# What this task involves:
Below are the entries. Transcribe exactly the lines from the one with "TaskQueue.v" through the one with "Storefront.v", ends included, and leave out all others.

# Available data:

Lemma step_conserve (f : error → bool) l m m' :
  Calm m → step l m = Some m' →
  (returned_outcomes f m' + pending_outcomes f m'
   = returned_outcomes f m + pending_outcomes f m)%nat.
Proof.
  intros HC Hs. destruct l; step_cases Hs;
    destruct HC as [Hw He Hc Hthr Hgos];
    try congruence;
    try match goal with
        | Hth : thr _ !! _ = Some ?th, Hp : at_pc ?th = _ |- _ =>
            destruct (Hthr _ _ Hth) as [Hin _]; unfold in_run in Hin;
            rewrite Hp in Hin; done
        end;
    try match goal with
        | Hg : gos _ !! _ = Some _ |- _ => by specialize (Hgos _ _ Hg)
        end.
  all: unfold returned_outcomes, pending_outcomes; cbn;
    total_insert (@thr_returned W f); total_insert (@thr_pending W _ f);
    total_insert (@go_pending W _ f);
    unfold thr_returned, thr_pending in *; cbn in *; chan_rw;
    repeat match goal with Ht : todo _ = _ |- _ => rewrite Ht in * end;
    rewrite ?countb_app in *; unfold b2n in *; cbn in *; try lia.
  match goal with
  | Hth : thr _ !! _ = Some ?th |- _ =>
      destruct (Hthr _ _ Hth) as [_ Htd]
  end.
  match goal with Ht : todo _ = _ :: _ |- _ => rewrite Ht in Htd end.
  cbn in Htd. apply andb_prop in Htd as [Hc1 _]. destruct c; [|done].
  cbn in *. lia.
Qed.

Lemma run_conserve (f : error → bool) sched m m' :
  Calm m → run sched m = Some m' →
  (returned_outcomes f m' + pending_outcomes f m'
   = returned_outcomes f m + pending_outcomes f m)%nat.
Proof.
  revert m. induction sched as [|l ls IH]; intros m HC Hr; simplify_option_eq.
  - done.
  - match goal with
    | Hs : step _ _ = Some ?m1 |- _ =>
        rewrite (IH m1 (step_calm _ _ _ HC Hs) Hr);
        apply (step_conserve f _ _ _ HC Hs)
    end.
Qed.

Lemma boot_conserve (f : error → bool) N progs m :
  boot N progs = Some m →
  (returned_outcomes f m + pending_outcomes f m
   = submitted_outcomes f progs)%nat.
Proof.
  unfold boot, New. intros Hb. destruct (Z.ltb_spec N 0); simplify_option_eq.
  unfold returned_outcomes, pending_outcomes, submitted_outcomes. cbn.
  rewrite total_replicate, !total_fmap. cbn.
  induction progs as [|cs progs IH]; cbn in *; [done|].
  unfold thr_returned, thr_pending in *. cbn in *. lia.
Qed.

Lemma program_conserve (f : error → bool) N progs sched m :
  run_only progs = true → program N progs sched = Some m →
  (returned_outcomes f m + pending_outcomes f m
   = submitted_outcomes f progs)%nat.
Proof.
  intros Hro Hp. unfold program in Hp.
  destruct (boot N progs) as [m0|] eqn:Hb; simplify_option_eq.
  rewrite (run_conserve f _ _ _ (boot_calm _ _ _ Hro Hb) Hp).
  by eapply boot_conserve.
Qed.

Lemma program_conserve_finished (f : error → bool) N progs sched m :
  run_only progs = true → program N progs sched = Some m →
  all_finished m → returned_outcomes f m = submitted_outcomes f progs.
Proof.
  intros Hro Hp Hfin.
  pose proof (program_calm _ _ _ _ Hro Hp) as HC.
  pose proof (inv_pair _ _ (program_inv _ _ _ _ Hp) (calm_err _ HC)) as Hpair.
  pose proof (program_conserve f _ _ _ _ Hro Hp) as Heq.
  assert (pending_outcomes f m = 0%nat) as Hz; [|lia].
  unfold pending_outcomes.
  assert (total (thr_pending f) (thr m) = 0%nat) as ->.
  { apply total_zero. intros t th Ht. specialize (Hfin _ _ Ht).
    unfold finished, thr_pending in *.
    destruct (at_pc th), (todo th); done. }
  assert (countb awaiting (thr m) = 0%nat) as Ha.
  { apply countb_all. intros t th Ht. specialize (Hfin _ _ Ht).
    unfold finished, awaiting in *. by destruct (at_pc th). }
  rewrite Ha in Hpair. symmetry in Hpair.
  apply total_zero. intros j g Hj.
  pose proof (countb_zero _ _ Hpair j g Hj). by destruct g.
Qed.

==

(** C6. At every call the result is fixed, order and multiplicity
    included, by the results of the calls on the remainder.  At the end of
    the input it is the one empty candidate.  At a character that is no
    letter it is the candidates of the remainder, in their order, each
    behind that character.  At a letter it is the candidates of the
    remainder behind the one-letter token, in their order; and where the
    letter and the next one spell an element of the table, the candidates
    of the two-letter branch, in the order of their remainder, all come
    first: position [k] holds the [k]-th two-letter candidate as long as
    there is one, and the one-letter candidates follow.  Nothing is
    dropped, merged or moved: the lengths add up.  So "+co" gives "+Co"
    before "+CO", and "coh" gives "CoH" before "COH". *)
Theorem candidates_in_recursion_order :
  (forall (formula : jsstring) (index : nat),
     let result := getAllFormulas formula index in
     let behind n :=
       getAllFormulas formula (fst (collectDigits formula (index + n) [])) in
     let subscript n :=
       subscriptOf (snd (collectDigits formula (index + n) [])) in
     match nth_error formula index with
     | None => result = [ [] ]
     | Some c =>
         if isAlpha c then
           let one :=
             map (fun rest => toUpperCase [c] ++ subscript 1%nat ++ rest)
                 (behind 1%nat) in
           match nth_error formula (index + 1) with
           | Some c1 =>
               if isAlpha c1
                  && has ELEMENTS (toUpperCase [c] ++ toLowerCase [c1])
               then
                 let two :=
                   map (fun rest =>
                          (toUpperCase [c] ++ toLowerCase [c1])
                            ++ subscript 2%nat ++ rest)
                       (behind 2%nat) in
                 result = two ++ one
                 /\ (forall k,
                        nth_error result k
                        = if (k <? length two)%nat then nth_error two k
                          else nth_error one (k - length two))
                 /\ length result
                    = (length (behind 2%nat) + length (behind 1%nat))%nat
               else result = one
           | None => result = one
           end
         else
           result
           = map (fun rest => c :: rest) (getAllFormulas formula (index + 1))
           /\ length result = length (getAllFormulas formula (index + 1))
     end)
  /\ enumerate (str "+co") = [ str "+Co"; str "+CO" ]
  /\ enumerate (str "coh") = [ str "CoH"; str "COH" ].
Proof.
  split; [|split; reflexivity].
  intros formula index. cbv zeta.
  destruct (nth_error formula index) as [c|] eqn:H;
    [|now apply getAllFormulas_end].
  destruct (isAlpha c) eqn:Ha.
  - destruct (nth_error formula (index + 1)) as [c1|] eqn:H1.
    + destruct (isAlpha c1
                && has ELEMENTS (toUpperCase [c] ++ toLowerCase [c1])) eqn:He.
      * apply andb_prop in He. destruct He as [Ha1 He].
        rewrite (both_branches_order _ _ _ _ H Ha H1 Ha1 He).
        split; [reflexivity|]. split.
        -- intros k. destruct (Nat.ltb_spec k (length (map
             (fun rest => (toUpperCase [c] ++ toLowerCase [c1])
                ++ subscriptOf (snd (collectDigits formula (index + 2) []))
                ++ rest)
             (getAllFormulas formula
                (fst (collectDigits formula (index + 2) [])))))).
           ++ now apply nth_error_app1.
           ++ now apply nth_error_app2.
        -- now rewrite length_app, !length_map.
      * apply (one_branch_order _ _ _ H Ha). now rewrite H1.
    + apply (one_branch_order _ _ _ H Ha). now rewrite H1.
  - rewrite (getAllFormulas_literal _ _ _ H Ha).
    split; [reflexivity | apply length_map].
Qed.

...

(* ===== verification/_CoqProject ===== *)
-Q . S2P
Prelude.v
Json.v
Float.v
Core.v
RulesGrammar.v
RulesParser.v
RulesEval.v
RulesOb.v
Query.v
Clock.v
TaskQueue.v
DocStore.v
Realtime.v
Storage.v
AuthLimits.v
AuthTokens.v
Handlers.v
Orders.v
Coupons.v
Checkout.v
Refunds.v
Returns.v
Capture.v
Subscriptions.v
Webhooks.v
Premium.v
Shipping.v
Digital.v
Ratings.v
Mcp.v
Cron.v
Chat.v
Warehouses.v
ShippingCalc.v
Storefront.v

# The answer:
TaskQueue.v
DocStore.v
Realtime.v
Storage.v
AuthLimits.v
AuthTokens.v
Handlers.v
Orders.v
Coupons.v
Checkout.v
Refunds.v
Returns.v
Capture.v
Subscriptions.v
Webhooks.v
Premium.v
Shipping.v
Digital.v
Ratings.v
Mcp.v
Cron.v
Chat.v
Warehouses.v
ShippingCalc.v
Storefront.v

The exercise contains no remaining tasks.